§ PROBLEM DETAILS: The output is the lines below from the one with "Lemma count_zero t" through the one with "rewrite E in H.", both included, printed exactly and with no other line.

==== EXCERPTED DATA

Lemma arrays_ok g direction : graph_wf g -> built g = true ->
  csr_of (direction_adj g direction) (arrays g direction).1.1 (arrays g direction).1.2 (arrays g direction).2 /\
  length (direction_adj g direction) = length (idx_to_key g) /\
  forall e, e ∈ mjoin (direction_adj g direction) -> (edge_dst e < length (idx_to_key g))%nat.
Proof.
  intros [] Hb. destruct (wf_built0 Hb). unfold arrays, direction_adj. by case_bool_decide.
Qed.

(** Walking backward is walking the forward edges in reverse. *)
Lemma walk_reverse g f u k v : graph_wf g -> walk (bwd_adj g) f u k v -> walk (fwd_adj g) f v k u.
Proof.
  intros Hwf. assert (forall u0 u1 k0 v0, (exists e, e ∈ out_edges (fwd_adj g) f u0 /\ edge_dst e = u1) ->
    walk (fwd_adj g) f u1 k0 v0 -> walk (fwd_adj g) f u0 (S k0) v0) as Hcons.
  { intros u0 u1 k0 v0 (e & He & <-) H. induction H as [|k0 v0 e0 H IH He0]; [by apply walk_step with u0; [constructor|]|].
    by apply walk_step with v0. }
  induction 1 as [|k v e Hw IH He]; [constructor|]. apply Hcons with v; [|done].
  unfold out_edges in *. apply list_elem_of_filter in He as [Hp He]. exists (mkEdge v (relation e)). split; [|done].
  apply list_elem_of_filter. split; [done|]. apply (wf_transpose g Hwf). by destruct e.
Qed.

Lemma bfs_ok g start direction max f s : graph_wf g -> key_to_idx g !! start = Some s ->
  exists results g' all, bfs g start direction max f = Ok (results, g') /\ graph_wf g' /\ same_graph g g' /\
    Forall2 (result_of g (direction_adj g direction) f s) all results /\ NoDup all.*1 /\ StronglySorted le all.*2 /\
    forall v k, (v, k) ∈ all <-> (k <= max)%nat /\ distance (direction_adj g direction) f s k v.
Proof.
  intros Hwf Hs. destruct (ensure_built_ok g Hwf) as (g' & E & Hwf' & Hb & Hsame). pose proof Hsame as (Hk & Hi & Hf & Hbw & He).
  unfold bfs. rewrite E. cbn [mbind res_bind]. rewrite Hk, Hs. apply (wf_keys g Hwf) in Hs.
  rewrite Hi, Hs. cbn [index mbind res_bind].
  destruct (arrays_ok g' direction Hwf' Hb) as (Hcsr & Hlen & Hdst).
  assert (direction_adj g' direction = direction_adj g direction) as Hd by (unfold direction_adj; by rewrite Hf, Hbw).
  rewrite Hd in *. destruct (arrays g' direction) as [[p d] r]. cbn [fst snd] in *. rewrite Hi in Hlen.
  destruct (bfs_search_ok g' (direction_adj g direction) p d r f Hcsr ltac:(by rewrite Hi) Hdst s max
    ltac:(rewrite Hi; by eapply lookup_lt_Some) start ltac:(by rewrite Hi)) as (all & rs & Ebfs & Hres & Hrest).
  rewrite Hi in Ebfs. rewrite Ebfs. cbn [mbind res_bind]. exists rs, g', all. split_and!; try done; [|apply Hrest..].
  eapply Forall2_impl; [exact Hres|]. intros nd t (H1 & H2). split; [by rewrite <- Hi|done].
Qed.

(** C32: The breadth-first search of any graph built by [add_node] and [add_edge]
    never panics and terminates; it reports exactly the nodes whose distance from
    the start, along edges of the direction that pass the filter, is at most the
    limit, each once, with that distance as its depth and the relation of an edge
    that reaches it from one step nearer, in order of distance. *)
Theorem bfs_exact g start direction max f s : graph_wf g -> key_to_idx g !! start = Some s ->
  exists results g' all, bfs g start direction max f = Ok (results, g') /\ graph_wf g' /\ same_graph g g' /\
    Forall2 (result_of g (direction_adj g direction) f s) all results /\ NoDup all.*1 /\ StronglySorted le all.*2 /\
    forall v k, (v, k) ∈ all <-> (k <= max)%nat /\ distance (direction_adj g direction) f s k v.
Proof. apply bfs_ok. Qed.

(** The depth-first search terminates without a panic; each node it reports is
    reached by a walk of its depth, which is within the limit, and is reported
    once; and when the limit is at least the number of nodes it reports every
    reachable node. *)
Theorem dfs_exact g start direction max f s : graph_wf g -> key_to_idx g !! start = Some s ->
  exists results g' all, dfs g start direction max f = Ok (results, g') /\ graph_wf g' /\ same_graph g g' /\
    Forall2 (visit_of g) all results /\ NoDup all.*1 /\
    (forall v k, (v, k) ∈ all -> (k <= max)%nat /\ walk (direction_adj g direction) f s k v) /\
    ((node_count g <= max)%nat -> forall v k, walk (direction_adj g direction) f s k v -> v ∈ all.*1).
Proof.
  intros Hwf Hs. destruct (ensure_built_ok g Hwf) as (g' & E & Hwf' & Hb & Hsame). pose proof Hsame as (Hk & Hi & Hf & Hbw & He).
  unfold dfs. rewrite E. cbn [mbind res_bind]. rewrite Hk, Hs. apply (wf_keys g Hwf) in Hs.
  destruct (arrays_ok g' direction Hwf' Hb) as (Hcsr & Hlen & Hdst).
  assert (direction_adj g' direction = direction_adj g direction) as Hd by (unfold direction_adj; by rewrite Hf, Hbw).
  rewrite Hd in *. destruct (arrays g' direction) as [[p d] r]. cbn [fst snd] in *.
  destruct (dfs_search_ok g' (direction_adj g direction) p d r f Hcsr Hlen Hdst s max
    ltac:(rewrite Hi; by eapply lookup_lt_Some)) as (all & rs & Edfs & Hres & Hnd & Hsound & Hcomp).
  rewrite Edfs. cbn [mbind res_bind]. exists rs, g', all. split_and!; try done; [|by rewrite Hi in Hcomp].
  eapply Forall2_impl; [exact Hres|]. intros nd t (H1 & H2). split; [by rewrite <- Hi|done].
Qed.

(** The neighbours of a node are its edges of the direction that pass the filter, in
    the order they were added. *)
Lemma neighbours_ok g k direction f s : graph_wf g -> key_to_idx g !! k = Some s ->
  exists results g', neighbours g k direction f = Ok (results, g') /\ graph_wf g' /\ same_graph g g' /\
    Forall2 (fun e kr => idx_to_key g !! edge_dst e = Some kr.1 /\ kr.2 = relation e)
      (out_edges (direction_adj g direction) f s) results.
Proof.
  intros Hwf Hs. destruct (ensure_built_ok g Hwf) as (g' & E & Hwf' & Hb & Hsame). pose proof Hsame as (Hk & Hi & Hf & Hbw & He).
  unfold neighbours. rewrite E. cbn [mbind res_bind]. rewrite Hk, Hs. apply (wf_keys g Hwf) in Hs.
  destruct (arrays_ok g' direction Hwf' Hb) as (Hcsr & Hlen & Hdst).
  assert (direction_adj g' direction = direction_adj g direction) as Hd by (unfold direction_adj; by rewrite Hf, Hbw).
  rewrite Hd, Hi in *. destruct (arrays g' direction) as [[p d] r]. cbn [fst snd] in *.
  destruct (lookup_lt_is_Some_2 (direction_adj g direction) s) as [es Hes]; [rewrite Hlen; by eapply lookup_lt_Some|].
  destruct (csr_row_ok _ p d r s es Hcsr Hes) as (o & -> & Hat). cbn [mbind res_bind].
  assert (forall e, e ∈ es -> (edge_dst e < length (idx_to_key g))%nat) as Hb2.
  { intros e He'. apply Hdst, list_elem_of_join. exists es. split; [done|]. by eapply list_elem_of_lookup_2. }
  unfold out_edges. rewrite Hes. cbn [default from_option id]. clear Hes.
  assert (exists results, neighbour_loop g' d r f (seq o (length es)) = Ok results /\
    Forall2 (fun e kr => idx_to_key g !! edge_dst e = Some kr.1 /\ kr.2 = relation e)
      (filter (fun e => passes f (relation e) = true) es) results) as (rs & -> & Hrs); [|by exists rs, g'].
  revert o Hat. induction es as [|e es IH]; intros o Hat; [exists []; split; [done|constructor]|].
  cbn [length seq neighbour_loop]. destruct (Hat 0%nat e eq_refl) as [Hd0 Hr0]. rewrite Nat.add_0_r in Hd0, Hr0.
  rewrite Hr0. cbn [index mbind res_bind].
  destruct (IH ltac:(intros; apply Hb2; by right) (S o)) as (rs & Ers & Hrs).
  { intros j e' Hj. destruct (Hat (S j) e' Hj) as [H1 H2]. by rewrite Nat.add_succ_r in H1, H2. }
  rewrite filter_cons. destruct (passes f (relation e)) eqn:Ep.
  - rewrite Hd0. cbn [index mbind res_bind]. rewrite Hi.
    destruct (lookup_lt_is_Some_2 (idx_to_key g) (edge_dst e)) as [ky Hky]; [apply Hb2; left|]. rewrite Hky, Ers.
    cbn [index mbind res_bind]. eexists. split; [done|]. by constructor.
  - rewrite Ers. by exists rs.
Qed.

(** ** The file format *)
Lemma read_nodes_ok ks rest : Forall (fun k => Z.of_nat (length k) < 2 ^ 32 /\ utf8_valid k = true) ks ->
  read_nodes (length ks) (mjoin (encode_node <$> ks) ++ rest) = Ok (ks, rest).
Proof.
  induction 1 as [|k ks [Hk Hu] Hks IH]; [done|]. cbn [length read_nodes]. rewrite fmap_cons, mjoin_cons.
  unfold encode_node at 1. rewrite <- !app_assoc, read_u32_be by lia. cbn [mbind res_bind]. rewrite Nat2Z.id.
  replace (_ <? length k)%nat with false by (symmetry; apply Nat.ltb_ge; rewrite length_app; lia).
  rewrite take_app_length, Hu, drop_app_length. cbn [mbind res_bind]. by rewrite IH.
Qed.

(** The edges as the file lists them: by source, in adjacency order. *)
Definition edge_list (adj : list (list Edge)) : list (nat * nat * Relation) :=
  mjoin (imap (fun s es => (fun e => (s, edge_dst e, relation e)) <$> es) adj).
Lemma count_zero t l : count t l = 0%nat <-> t ∉ l.
Proof.
  unfold count. rewrite length_zero_iff_nil. split.
  - intros E Hin. assert (t ∈ filter (fun x => x = t) l) as H by (by apply list_elem_of_filter).
    rewrite E in H. by apply not_elem_of_nil in H.
  - intros Hn. apply filter_none, Forall_forall. by intros x Hx ->.
Qed.

Lemma count_perm t l l' : l ≡ₚ l' -> count t l = count t l'.
Proof. intros H. unfold count. by rewrite H. Qed.

Lemma count_le t l : (count t l <= length l)%nat.
Proof. unfold count. apply length_filter. Qed.

Lemma run_length_split t l : exists rest, (l = replicate (run_length t l) t ++ rest) /\ head rest <> Some t.
Proof.
  induction l as [|x l (rest & E & H)]; [by exists []|]. cbn. destruct (bool_decide_reflect (x = t)) as [->|Hne].
  - exists rest. cbn. by rewrite <- E.
  - exists (x :: l). split; [done|]. cbn. congruence.
Qed.

Abbreviation ascending := (StronglySorted (fun x y => bytes_leb x y = true)).

Lemma bytes_sorted (l : list bytes) : ascending (stable_sort bytes_leb l).
Proof. apply (stable_sort_sorted bytes_leb (key_leb_total (fun x => x)) (key_leb_trans (fun x => x))). Qed.

Lemma sorted_drop n (l : list bytes) : ascending l -> ascending (drop n l).
Proof.
  intros Hs. revert n. induction Hs as [|x l Hs IH]; intros [|n]; cbn; auto; by constructor.
Qed.

(** The first run of an ascending list is every occurrence of its first token. *)
Lemma first_run t rest : ascending (t :: rest) ->
  count t rest = run_length t rest /\ (t ∉ drop (run_length t rest) rest) /\
  (forall t', t' <> t -> count t' rest = count t' (drop (run_length t rest) rest)).
Proof.
  intros [Hs Ht]%StronglySorted_inv. destruct (run_length_split t rest) as (l & E & Hh).
  set (n := run_length t rest) in *. assert (drop n rest = l) as -> by (rewrite E; apply drop_app_length'; by rewrite length_replicate).
  assert (t ∉ l) as Hn.
  { intros Hin. destruct l as [|x l]; [by apply not_elem_of_nil in Hin|]. cbn in Hh.
    assert (ascending (x :: l)) as [_ Hx]%StronglySorted_inv.
    { rewrite E in Hs. revert Hs. generalize (replicate n t). intros l1 Hs. induction l1; [done|].
      apply IHl1. apply StronglySorted_inv in Hs as [Hs _]. exact Hs. }
    assert (bytes_leb t x = true) as Hle.
    { rewrite Forall_forall in Ht. apply Ht. rewrite E. set_solver. }
    apply elem_of_cons in Hin as [->|Hin]; [done|]. rewrite Forall_forall in Hx. specialize (Hx t Hin).
    apply bytes_leb_le, bytes_le_lt_eq in Hx as [Hx|Hx]; [|congruence].
    apply bytes_leb_le in Hle. by apply (bytes_nlt_le x t) in Hle. }
  assert (forall t', count t' (replicate n t) = if decide (t = t') then n else 0%nat) as Hrep.
  { intros t'. clear. induction n as [|n IH]; cbn [replicate]; [by destruct (decide _)|]. rewrite count_cons, IH.
    by destruct (decide (t = t')). }
  split_and!; [|done|].
  - rewrite E, count_app, Hrep, decide_True by done. rewrite (proj2 (count_zero t l) Hn). lia.
  - intros t' Hne. by rewrite E at 1; rewrite count_app, Hrep, decide_False.
Qed.
(* ===== verification/Fuzzy.v ===== *)
(** * The fuzzy symbol matcher of [src/index/fuzzy.rs]

    Normalisation, trigrams, the bounded edit distance and the matcher. A Rust
    string is its UTF-8 bytes: lowercasing and dropping ASCII separators act on
    the bytes, the distance on the scalar values. The hash map of hits is walked
    in an arbitrary order. *)

From S2P Require Import Prelude Ordered Text Float.
Local Open Scope Z_scope.

(** ** Normalisation and trigrams *)
Definition is_separator (b : byte) : bool := (b2z b =? 95) || (b2z b =? 45) || (b2z b =? 32).

Definition normalize (s : bytes) : bytes := to_lower <$> filter (fun b => is_separator b = false) s.

(** A trigram is three bytes. *)
Fixpoint windows (padded : bytes) : list bytes :=
  match padded with
  | x :: ((y :: z :: _) as rest) => [x; y; z] :: windows rest
  | _ => []
  end.

Definition trigrams (s : bytes) : list bytes :=
  match s with
  | [] => []
  | _ => windows (str "##" ++ s ++ str "##")
  end.

(** [Vec::dedup]: consecutive equal elements are merged. *)
Fixpoint dedup (l : list bytes) : list bytes :=
  match l with
  | x :: ((y :: _) as rest) => if bool_decide (x = y) then dedup rest else x :: dedup rest
  | _ => l
  end.
(** The error and the index it leaves; a panic leaves none. *)
Definition add (ix : HnswIndex) (key : bytes) (v : list f32) : res bytes HnswIndex :=
  if negb (length v =? dim ix)%nat then
    Err (str "dimension mismatch: index has dim=" ++ dec (Z.of_nat (dim ix)) ++ str ", got dim=" ++ dec (Z.of_nat (length v)))
  else
    match normalize v with
    | None => Err (str "vector has zero norm and cannot be normalized")
    | Some v =>
        let new_idx := length (nodes ix) in
        let '(level, r) := random_level ix in
        let ix1 := set_rng r (set_nodes (nodes ix ++ [mkNode v key (replicate (S level) [])]) ix) in
        match entry_point ix1 with
        | None => Ok (set_entry new_idx level ix1)
        | Some ep =>
            let ep_level := entry_level ix1 in
            ep1 ← foldl (descend ix1 new_idx) (Ok ep) (rev (seq (S level) (ep_level - level)));
            '(ix2, _) ← foldl (insert_layer new_idx) (Ok (ix1, ep1)) (rev (seq 0 (S (Nat.min level ep_level))));
            Ok (if (ep_level <? level)%nat then set_entry new_idx level ix2 else ix2)
        end
    end.

(** ** Queries *)
Definition descend_vec (ix : HnswIndex) (q : list f32) (acc : res bytes nat) (lyr : nat) : res bytes nat :=
  ep ← acc; cands ← search_layer_vec ix q ep 1 lyr; Ok (head_or ep cands).

Definition to_result (ix : HnswIndex) (rank : nat) (c : f32 * nat) : res bytes SearchResult :=
  x ← index (nodes ix !! c.2); Ok (mkResult (key x) c.1 rank).

Definition search_with_ef (ix : HnswIndex) (query : list f32) (k ef_override : nat) : res bytes (list SearchResult) :=
  if is_empty ix || (k =? 0)%nat || negb (length query =? dim ix)%nat then Ok []
  else
    match normalize query with
    | None => Ok []
    | Some q =>
        ep ← index (entry_point ix);
        ep1 ← foldl (descend_vec ix q) (Ok ep) (rev (seq 1 (entry_level ix)));
        cands ← search_layer_vec ix q ep1 (Nat.max ef_override k) 0;
        mapM (fun p => to_result ix p.1 p.2) (imap (fun i c => (i, c)) (take k (sort_by by_dist cands)))
    end.

Definition search (ix : HnswIndex) (query : list f32) (k : nat) : res bytes (list SearchResult) :=
  search_with_ef ix query k (ef_search ix).
End hnsw.

(** ** The invariant *)
Definition layer_cap (ix : HnswIndex) (l : nat) : nat := if (l =? 0)%nat then m0 ix else m ix.

(** The links of node [i]: distinct nodes of the graph other than itself. *)
Definition links_ok (n i : nat) (ns : list nat) : Prop := NoDup ns /\ (i ∉ ns) /\ forall j, j ∈ ns -> (j < n)%nat.

(** A node has a vector of the index's dimension, and at most 17 layers. *)
Definition node_ok (d : nat) (nd : Node) : Prop := length (vector nd) = d /\ (length (neighbours nd) <= 17)%nat.

Record hnsw_wf (ix : HnswIndex) : Prop := {
  w_nodes : Forall (node_ok (dim ix)) (nodes ix);
  w_links : forall i nd l ns, nodes ix !! i = Some nd -> neighbours nd !! l = Some ns ->
    links_ok (length (nodes ix)) i ns /\ (length ns <= layer_cap ix l)%nat;
  w_entry : match entry_point ix with Some ep => (ep < length (nodes ix))%nat | None => nodes ix = [] end;
  w_level : (entry_level ix <= 16)%nat;
  w_params : (0 < dim ix)%nat /\ (2 <= m ix)%nat /\ m0 ix = (m ix * 2)%nat
}.

(** Every field but the links of the nodes. *)
Definition same_shape (ix ix' : HnswIndex) : Prop :=
  length (nodes ix') = length (nodes ix) /\
  (forall i nd, nodes ix !! i = Some nd -> exists nd', nodes ix' !! i = Some nd' /\ vector nd' = vector nd /\ key nd' = key nd) /\
  dim ix' = dim ix /\ m ix' = m ix /\ m0 ix' = m0 ix /\ ef_build ix' = ef_build ix /\ ef_search ix' = ef_search ix /\
  entry_point ix' = entry_point ix /\ entry_level ix' = entry_level ix /\ rng ix' = rng ix.

#[export] Instance same_shape_preorder : PreOrder same_shape.
Proof.
  split; [intros ix; split_and!; try done; intros i nd Hi; by exists nd|].
  intros x y z (L1 & N1 & H1) (L2 & N2 & H2). destruct_and!. split_and!; try congruence.
  intros i nd Hi. destruct (N1 i nd Hi) as (nd1 & Hi1 & ? & ?). destruct (N2 i nd1 Hi1) as (nd2 & Hi2 & ? & ?).
  exists nd2. split_and!; congruence.
Qed.

Section search.
Context `{HL : HeapLaws}.

Variable ix : HnswIndex.
Let n := length (nodes ix).
Hypothesis Hlinks : forall i nd l ns, nodes ix !! i = Some nd -> neighbours nd !! l = Some ns -> forall j, j ∈ ns -> (j < n)%nat.
Variable dist : nat -> res bytes f32.
Variable distf : nat -> f32.
Hypothesis Hdist : forall i, (i < n)%nat -> dist i = Ok (distf i).

(** An entry of a heap: a node with its distance. *)
Definition entry_ok (c : f32 * nat) : Prop := (c.2 < n)%nat /\ c.1 = distf c.2.

Record beam_inv (ef : nat) (b : Beam) : Prop := {
  bi_visited : forall i, i ∈ b.1.1 -> (i < n)%nat;
  bi_cands : Forall entry_ok b.1.2;
  bi_results : Forall entry_ok b.2;
  bi_nodup : NoDup b.2.*2;
  bi_sub : forall i, i ∈ b.2.*2 -> i ∈ b.1.1;
  bi_len : (1 <= length b.2 <= Nat.max ef 1)%nat
}.

Definition beam_measure (b : Beam) : nat := (length b.1.2 + (n - size b.1.1))%nat.

Lemma visited_size (v : gset nat) : (forall i, i ∈ v -> (i < n)%nat) -> (size v <= n)%nat.
Proof.
  intros Hv. assert (v ⊆ set_seq 0 n) as Hsub by (intros i Hi; apply elem_of_set_seq; specialize (Hv i Hi); lia).
  etransitivity; [by apply subseteq_size|]. by rewrite size_set_seq.
Qed.

Lemma visit_ok ef b nb : beam_inv ef b -> (nb < n)%nat ->
  exists b', visit dist ef (Ok b) nb = Ok b' /\ beam_inv ef b' /\ (beam_measure b' <= beam_measure b)%nat.
Proof.
  intros [Hv Hc Hr Hnd Hs Hl] Hnb. destruct b as [[visited cands] results]. unfold visit. cbn [mbind res_bind fst snd] in *.
  destruct (bool_decide_reflect (nb ∈ visited)) as [Hin|Hnin]; [by exists (visited, cands, results)|].
  rewrite (Hdist nb Hnb). cbn [mbind res_bind]. set (d := distf nb).
  assert (size ({[nb]} ∪ visited) = S (size visited)) as Hsz by (rewrite size_union, size_singleton by set_solver; lia).
  assert (size ({[nb]} ∪ visited) <= n)%nat as Hsn.
  { apply visited_size. intros i [->%elem_of_singleton|?]%elem_of_union; auto. }
  assert (entry_ok (d, nb)) as Hok by done.
  destruct (lt_dist d _ || _) eqn:Eb.
  2: { exists ({[nb]} ∪ visited, cands, results). split; [done|]. split; [|unfold beam_measure; cbn; lia].
       split; cbn; try done; [set_solver|]. intros i Hi. apply elem_of_union_r. auto. }
  pose proof (push_perm rev_cmp (d, nb) cands) as Pc. pose proof (push_perm pair_cmp (d, nb) results) as Pr.
  set (cands' := heap_push rev_cmp (d, nb) cands) in *. set (results1 := heap_push pair_cmp (d, nb) results) in *.
  assert (nb ∉ results.*2) as Hnr by (intros Hi; apply Hnin; auto).
  assert (Forall entry_ok results1) as Hr1 by (rewrite Pr; by constructor).
  assert (NoDup results1.*2) as Hnd1 by (rewrite Pr; by constructor).
  assert (forall i, i ∈ results1.*2 -> i ∈ ({[nb]} ∪ visited : gset nat)) as Hs1.
  { intros i. rewrite Pr. cbn. intros [->|Hi]%elem_of_cons; [set_solver|]. apply elem_of_union_r. auto. }
  assert (length results1 = S (length results)) as Hl1 by (by rewrite Pr).
  set (results2 := if (ef <? length results1)%nat then _ else results1).
  assert (Forall entry_ok results2 /\ NoDup results2.*2 /\ (forall i, i ∈ results2.*2 -> i ∈ results1.*2) /\
    (1 <= length results2 <= Nat.max ef 1)%nat) as (Hr2 & Hnd2 & Hs2 & Hl2).
  { unfold results2. destruct (Nat.ltb_spec ef (length results1)) as [Hlt|Hge]; [|split_and!; try done; lia].
    destruct (heap_pop pair_cmp results1) as [[x h']|] eqn:Ep.
    - apply pop_perm in Ep. rewrite Ep in Hr1, Hnd1, Hl1. cbn in Hnd1, Hl1. apply Forall_cons in Hr1 as [_ Hr1].
      apply NoDup_cons in Hnd1 as [_ Hnd1]. split_and!; try done; [|lia..]. intros i Hi. rewrite Ep. by right.
    - apply pop_none in Ep. by rewrite Ep in Hl1. }
  exists ({[nb]} ∪ visited, cands', results2). split; [done|]. split.
  - split; cbn; try done; [set_solver|rewrite Pc; by constructor|]. auto.
  - unfold beam_measure. cbn. rewrite Pc. cbn. lia.
Qed.

Lemma visits_ok ef nbs : forall b, beam_inv ef b -> (forall j, j ∈ nbs -> (j < n)%nat) ->
  exists b', foldl (visit dist ef) (Ok b) nbs = Ok b' /\ beam_inv ef b' /\ (beam_measure b' <= beam_measure b)%nat.
Proof.
  induction nbs as [|nb nbs IH]; intros b Hb Hn; [by exists b|]. cbn [foldl].
  destruct (visit_ok ef b nb Hb ltac:(apply Hn; left)) as (b1 & -> & Hb1 & Hm1).
  destruct (IH b1 Hb1 ltac:(intros; apply Hn; by right)) as (b' & E & Hb' & Hm'). exists b'. split_and!; [done..|lia].
Qed.

Lemma beam_loop_ok ef layer fuel : forall b, beam_inv ef b -> (beam_measure b <= fuel)%nat ->
  exists out, beam_loop fuel ix dist ef layer b = Ok out /\ Forall entry_ok out /\ NoDup out.*2 /\
    (1 <= length out <= Nat.max ef 1)%nat.
Proof.
  induction fuel as [|fuel IH]; intros b Hb Hm; destruct b as [[visited cands] results]; pose proof Hb as [Hv Hc Hr Hnd Hs Hl]; cbn [fst snd] in *.
  all: cbn [beam_loop]; destruct (heap_pop rev_cmp cands) as [[[c_dist c_idx] cands']|] eqn:Ep; [|by exists results].
  all: apply pop_perm in Ep; unfold beam_measure in Hm; cbn [fst snd] in Hm; rewrite Ep in Hm, Hc; cbn [length] in Hm.
  { lia. }
  apply Forall_cons in Hc as [[Hci _] Hc]. cbn in Hci.
  destruct (match heap_peek pair_cmp results with Some (worst, _) => _ | None => false end); [by exists results|].
  destruct (lookup_lt_is_Some_2 (nodes ix) c_idx Hci) as [x Hx]. unfold get_layer_neighbours. rewrite Hx. cbn [index mbind res_bind].
  destruct (visits_ok ef (default [] (neighbours x !! layer)) (visited, cands', results)) as (b' & E & Hb' & Hm').
  - by split.
  - intros j Hj. destruct (neighbours x !! layer) as [ns|] eqn:El; [|by apply not_elem_of_nil in Hj]. by eapply Hlinks.
  - change (@Ok bytes (gset nat * list (f32 * nat) * list (f32 * nat)) (visited, cands', results)) with (@Ok bytes Beam (visited, cands', results)).
    rewrite E. cbn [mbind res_bind]. apply IH; [done|]. unfold beam_measure in *. cbn [fst snd] in *. lia.
Qed.

Lemma start_inv ep ef : (ep < n)%nat ->
  beam_inv ef ({[ep]}, heap_push rev_cmp (distf ep, ep) [], heap_push pair_cmp (distf ep, ep) []).
Proof.
  intros Hep. pose proof (push_perm rev_cmp (distf ep, ep) []) as Pc. pose proof (push_perm pair_cmp (distf ep, ep) []) as Pr.
  assert (entry_ok (distf ep, ep)) as Hok by done. split; cbn; rewrite ?Pc, ?Pr.
  - by intros i ->%elem_of_singleton.
  - by constructor.
  - by constructor.
  - apply NoDup_singleton.
  - intros i. rewrite Pr. intros ->%list_elem_of_singleton. by apply elem_of_singleton.
  - cbn. lia.
Qed.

========

§ SOLUTION TO THE PROBLEM:
Lemma count_zero t l : count t l = 0%nat <-> t ∉ l.
Proof.
  unfold count. rewrite length_zero_iff_nil. split.
  - intros E Hin. assert (t ∈ filter (fun x => x = t) l) as H by (by apply list_elem_of_filter).
    rewrite E in H. by apply not_elem_of_nil in H.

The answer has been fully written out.